== Your objective ==
Search the records below for the string "ValidationIssue" and copy each line where it turns up.

== Data shown ==
(* ===== verification/AppValidation.v ===== *)
(** Preflight checks of an application:
    services/control-plane/app/domain/app_validation.py and
    [validate_application_endpoint] of app/api/routes/applications.py.

    The members of an issue may come from a JSON answer that nothing checks, so
    they are JSON values. *)

From S2P Require Import Prelude Python Enums HealerYaml Schema Session Hoare Permissions Repositories.
From S2P Require Import Protocol CommandService Scenario ApplicationService.
Local Open Scope Z_scope.

Record ValidationIssue := {
  vi_field : json;
  vi_severity : json;
  vi_message : json;
}.

Definition _issue (field severity : string) (message : string) : ValidationIssue :=
  {| vi_field := JStr field; vi_severity := JStr severity; vi_message := JStr message |}.

(** ** Against the database *)

Definition _validate_domain_uniqueness (application : uuid) (config : HealerYamlV1) : M (list ValidationIssue) :=
  match hy_domain config with
  | None => mret []
  | Some domain =>
      existing ← query (λ d, first (select db_domains (λ x, bool_decide (dom_hostname x = dc_hostname domain)) d));
      match existing with
      | Some (_, x) =>
          if negb (bool_decide (dom_application_id x = application)) then
            mret [ _issue "domain.hostname" "error"
                     ("hostname " +:+ repr_str (dc_hostname domain) +:+ " is already used by another application") ]
          else mret []
      | None => mret []
      end
  end.

(** The secret is set for the application, or for all of them. *)
Definition has_secret (application : uuid) (name : string) (s : SecretRecord) : bool :=
  bool_decide (sec_key s = name)
  && (bool_decide (sec_application_id s = Some application) || bool_decide (sec_application_id s = None)).

Fixpoint validate_secret_names (application : uuid) (names : list string) : M (list ValidationIssue) :=
  match names with
  | [] => mret []
  | name :: names' =>
      found ← query (λ d, first (select db_secret_records (has_secret application name) d));
      rest ← validate_secret_names application names';
      mret (match found with
            | None => _issue ("secrets." +:+ name) "error" ("secret " +:+ repr_str name +:+ " has not been set") :: rest
            | Some _ => rest
            end)
  end.

Definition _validate_secrets (application : uuid) (config : HealerYamlV1) : M (list ValidationIssue) :=
  validate_secret_names application (hy_secrets config).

== Exercise result ==
Record ValidationIssue := {
Definition _issue (field severity : string) (message : string) : ValidationIssue :=
Definition _validate_domain_uniqueness (application : uuid) (config : HealerYamlV1) : M (list ValidationIssue) :=
Fixpoint validate_secret_names (application : uuid) (names : list string) : M (list ValidationIssue) :=
Definition _validate_secrets (application : uuid) (config : HealerYamlV1) : M (list ValidationIssue) :=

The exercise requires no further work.